_Instructions to follow:_
Filter on the word "exact": copy each matching line from the listing below.

_Material to process:_

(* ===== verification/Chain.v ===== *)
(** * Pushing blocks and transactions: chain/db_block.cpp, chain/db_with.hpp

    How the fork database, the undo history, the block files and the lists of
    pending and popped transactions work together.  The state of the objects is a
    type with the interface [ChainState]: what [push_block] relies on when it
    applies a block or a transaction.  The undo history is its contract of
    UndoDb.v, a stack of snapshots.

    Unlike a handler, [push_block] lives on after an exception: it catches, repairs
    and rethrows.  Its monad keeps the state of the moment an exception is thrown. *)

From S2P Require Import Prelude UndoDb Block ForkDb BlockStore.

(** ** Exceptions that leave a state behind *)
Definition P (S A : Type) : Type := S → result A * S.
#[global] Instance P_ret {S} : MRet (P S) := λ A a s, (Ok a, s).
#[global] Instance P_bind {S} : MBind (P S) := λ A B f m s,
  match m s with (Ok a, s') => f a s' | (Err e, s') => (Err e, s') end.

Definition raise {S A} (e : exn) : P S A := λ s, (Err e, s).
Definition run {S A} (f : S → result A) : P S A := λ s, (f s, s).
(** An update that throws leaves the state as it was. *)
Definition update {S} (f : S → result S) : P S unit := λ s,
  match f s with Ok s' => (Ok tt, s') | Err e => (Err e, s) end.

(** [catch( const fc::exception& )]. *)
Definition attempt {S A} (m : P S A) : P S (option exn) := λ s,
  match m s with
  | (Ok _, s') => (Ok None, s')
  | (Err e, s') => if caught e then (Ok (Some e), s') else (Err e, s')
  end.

---

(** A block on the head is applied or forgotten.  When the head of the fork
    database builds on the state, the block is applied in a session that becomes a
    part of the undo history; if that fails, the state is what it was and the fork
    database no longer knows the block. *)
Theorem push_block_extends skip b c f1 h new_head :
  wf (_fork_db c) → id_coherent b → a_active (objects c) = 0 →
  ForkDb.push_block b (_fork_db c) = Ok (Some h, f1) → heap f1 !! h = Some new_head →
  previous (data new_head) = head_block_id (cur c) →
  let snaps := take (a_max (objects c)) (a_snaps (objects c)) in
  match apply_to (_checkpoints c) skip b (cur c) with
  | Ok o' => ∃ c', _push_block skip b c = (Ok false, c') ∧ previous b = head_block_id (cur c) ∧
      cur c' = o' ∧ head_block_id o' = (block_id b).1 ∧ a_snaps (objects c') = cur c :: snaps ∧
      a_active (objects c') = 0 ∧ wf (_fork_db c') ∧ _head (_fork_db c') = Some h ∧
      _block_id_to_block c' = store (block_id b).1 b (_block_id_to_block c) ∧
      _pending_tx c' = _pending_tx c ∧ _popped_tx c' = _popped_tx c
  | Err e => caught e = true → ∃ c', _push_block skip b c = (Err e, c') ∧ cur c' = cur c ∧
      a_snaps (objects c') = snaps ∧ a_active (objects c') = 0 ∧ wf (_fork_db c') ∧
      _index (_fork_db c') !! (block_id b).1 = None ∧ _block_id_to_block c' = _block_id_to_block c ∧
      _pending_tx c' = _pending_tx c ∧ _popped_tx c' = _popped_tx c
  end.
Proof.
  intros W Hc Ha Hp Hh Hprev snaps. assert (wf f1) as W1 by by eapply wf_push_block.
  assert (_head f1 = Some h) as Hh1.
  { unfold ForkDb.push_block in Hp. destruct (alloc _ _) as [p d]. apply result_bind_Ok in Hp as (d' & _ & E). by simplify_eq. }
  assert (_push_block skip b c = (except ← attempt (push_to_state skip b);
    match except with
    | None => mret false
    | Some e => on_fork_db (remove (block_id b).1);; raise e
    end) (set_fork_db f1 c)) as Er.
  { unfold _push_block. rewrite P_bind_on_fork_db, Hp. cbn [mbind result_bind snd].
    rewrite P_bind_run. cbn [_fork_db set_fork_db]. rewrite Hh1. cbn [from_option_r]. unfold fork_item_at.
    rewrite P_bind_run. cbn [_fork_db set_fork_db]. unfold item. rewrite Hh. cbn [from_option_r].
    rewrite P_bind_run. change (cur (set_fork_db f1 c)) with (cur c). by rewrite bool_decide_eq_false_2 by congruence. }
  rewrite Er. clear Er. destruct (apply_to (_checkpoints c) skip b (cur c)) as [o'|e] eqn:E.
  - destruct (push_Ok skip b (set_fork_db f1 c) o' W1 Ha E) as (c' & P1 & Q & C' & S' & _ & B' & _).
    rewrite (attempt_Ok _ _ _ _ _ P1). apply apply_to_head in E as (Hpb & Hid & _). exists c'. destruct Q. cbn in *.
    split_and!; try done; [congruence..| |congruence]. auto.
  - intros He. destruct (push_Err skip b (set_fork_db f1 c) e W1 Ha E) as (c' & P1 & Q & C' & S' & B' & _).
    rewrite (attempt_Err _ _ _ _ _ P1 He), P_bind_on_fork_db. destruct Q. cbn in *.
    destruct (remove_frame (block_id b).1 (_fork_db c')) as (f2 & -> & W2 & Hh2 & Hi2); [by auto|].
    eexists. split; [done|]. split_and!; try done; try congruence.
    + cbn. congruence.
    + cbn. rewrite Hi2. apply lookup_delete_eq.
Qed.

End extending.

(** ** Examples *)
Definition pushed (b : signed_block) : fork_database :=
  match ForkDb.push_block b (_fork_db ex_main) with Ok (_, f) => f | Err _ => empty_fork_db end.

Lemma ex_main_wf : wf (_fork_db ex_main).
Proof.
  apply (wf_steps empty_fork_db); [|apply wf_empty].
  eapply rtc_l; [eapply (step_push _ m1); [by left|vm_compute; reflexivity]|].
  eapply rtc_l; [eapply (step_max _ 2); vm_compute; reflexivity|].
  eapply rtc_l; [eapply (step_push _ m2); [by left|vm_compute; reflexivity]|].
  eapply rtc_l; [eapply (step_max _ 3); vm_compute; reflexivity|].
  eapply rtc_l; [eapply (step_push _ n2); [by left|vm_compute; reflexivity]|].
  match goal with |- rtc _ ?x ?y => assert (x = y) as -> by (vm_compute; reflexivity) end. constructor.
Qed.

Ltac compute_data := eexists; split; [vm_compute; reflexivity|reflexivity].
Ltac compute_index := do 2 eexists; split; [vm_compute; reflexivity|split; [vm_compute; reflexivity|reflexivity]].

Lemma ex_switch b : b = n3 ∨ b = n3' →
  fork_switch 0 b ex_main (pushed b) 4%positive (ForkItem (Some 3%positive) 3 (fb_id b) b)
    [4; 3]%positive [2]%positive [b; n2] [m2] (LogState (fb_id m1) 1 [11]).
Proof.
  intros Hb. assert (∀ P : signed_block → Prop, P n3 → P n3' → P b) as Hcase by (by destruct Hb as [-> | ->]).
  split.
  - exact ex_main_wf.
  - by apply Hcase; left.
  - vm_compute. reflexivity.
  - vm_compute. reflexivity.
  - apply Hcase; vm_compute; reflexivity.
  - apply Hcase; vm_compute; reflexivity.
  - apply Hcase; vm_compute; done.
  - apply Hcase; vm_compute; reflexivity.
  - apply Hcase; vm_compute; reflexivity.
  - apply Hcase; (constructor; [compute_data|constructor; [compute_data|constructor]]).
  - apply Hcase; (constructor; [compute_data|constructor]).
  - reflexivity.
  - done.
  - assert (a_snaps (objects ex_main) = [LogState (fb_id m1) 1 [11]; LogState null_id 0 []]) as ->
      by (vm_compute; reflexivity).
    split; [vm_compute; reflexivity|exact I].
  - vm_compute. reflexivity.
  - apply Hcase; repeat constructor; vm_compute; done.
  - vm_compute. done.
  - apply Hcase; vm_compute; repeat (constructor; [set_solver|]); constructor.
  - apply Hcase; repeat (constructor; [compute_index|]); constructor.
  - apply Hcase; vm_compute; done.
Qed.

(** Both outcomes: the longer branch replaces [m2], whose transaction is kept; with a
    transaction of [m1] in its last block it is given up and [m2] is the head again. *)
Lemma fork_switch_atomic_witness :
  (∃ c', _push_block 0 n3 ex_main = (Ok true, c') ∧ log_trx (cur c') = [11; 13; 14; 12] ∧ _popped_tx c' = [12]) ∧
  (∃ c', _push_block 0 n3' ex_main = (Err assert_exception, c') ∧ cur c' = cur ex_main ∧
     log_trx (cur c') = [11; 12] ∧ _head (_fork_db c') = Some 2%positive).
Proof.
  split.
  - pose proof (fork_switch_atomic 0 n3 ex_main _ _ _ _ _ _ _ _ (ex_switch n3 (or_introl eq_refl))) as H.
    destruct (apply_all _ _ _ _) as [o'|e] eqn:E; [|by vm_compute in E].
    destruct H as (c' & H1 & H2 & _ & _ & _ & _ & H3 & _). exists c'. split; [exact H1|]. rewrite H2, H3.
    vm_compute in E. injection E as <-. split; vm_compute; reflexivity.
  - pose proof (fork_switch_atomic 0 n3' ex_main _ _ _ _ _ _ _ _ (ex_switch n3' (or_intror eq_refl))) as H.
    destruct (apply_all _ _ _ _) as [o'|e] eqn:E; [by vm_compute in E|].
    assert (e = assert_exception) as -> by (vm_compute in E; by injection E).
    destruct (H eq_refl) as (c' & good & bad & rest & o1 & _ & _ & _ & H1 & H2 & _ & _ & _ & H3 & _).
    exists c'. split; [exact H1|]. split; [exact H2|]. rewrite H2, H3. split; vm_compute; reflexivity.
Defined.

---

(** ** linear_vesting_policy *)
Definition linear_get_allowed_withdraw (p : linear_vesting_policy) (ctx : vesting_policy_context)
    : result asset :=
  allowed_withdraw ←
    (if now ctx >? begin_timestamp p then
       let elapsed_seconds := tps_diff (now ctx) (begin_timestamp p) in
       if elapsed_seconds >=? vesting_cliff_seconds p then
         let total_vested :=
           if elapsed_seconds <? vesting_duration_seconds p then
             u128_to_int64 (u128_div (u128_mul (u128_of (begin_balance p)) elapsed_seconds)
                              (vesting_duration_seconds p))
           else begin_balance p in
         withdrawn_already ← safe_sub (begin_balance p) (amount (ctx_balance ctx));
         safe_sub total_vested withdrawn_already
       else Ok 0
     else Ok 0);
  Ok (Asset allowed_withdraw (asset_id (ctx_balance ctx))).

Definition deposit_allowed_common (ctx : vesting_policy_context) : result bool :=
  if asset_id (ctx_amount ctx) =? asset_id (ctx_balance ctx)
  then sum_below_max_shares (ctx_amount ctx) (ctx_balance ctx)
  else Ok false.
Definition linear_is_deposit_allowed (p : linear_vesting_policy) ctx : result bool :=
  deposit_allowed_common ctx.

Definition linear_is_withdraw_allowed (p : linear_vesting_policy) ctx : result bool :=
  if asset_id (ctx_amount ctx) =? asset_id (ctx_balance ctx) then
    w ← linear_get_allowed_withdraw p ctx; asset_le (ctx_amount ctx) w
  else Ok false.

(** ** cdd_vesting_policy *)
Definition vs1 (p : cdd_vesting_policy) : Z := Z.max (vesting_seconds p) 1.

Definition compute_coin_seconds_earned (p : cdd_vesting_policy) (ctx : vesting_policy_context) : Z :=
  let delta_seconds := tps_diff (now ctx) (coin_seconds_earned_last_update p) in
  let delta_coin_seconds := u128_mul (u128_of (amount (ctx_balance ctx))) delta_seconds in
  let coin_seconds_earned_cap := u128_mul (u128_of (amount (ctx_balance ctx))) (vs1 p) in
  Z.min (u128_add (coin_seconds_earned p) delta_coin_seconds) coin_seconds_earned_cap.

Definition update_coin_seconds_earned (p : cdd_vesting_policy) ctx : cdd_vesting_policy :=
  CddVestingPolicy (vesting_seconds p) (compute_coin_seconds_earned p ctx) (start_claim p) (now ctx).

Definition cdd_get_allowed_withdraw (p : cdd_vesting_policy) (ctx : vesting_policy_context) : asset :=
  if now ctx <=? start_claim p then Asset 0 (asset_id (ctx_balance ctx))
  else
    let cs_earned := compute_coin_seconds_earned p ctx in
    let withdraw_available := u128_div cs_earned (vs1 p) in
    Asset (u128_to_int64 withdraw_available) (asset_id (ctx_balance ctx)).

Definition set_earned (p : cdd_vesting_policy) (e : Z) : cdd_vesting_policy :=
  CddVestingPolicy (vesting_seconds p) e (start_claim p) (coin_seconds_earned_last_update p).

_Solution for this exercise:_
  - exact ex_main_wf.
    split; [vm_compute; reflexivity|exact I].
    destruct H as (c' & H1 & H2 & _ & _ & _ & _ & H3 & _). exists c'. split; [exact H1|]. rewrite H2, H3.
    exists c'. split; [exact H1|]. split; [exact H2|]. rewrite H2, H3. split; vm_compute; reflexivity.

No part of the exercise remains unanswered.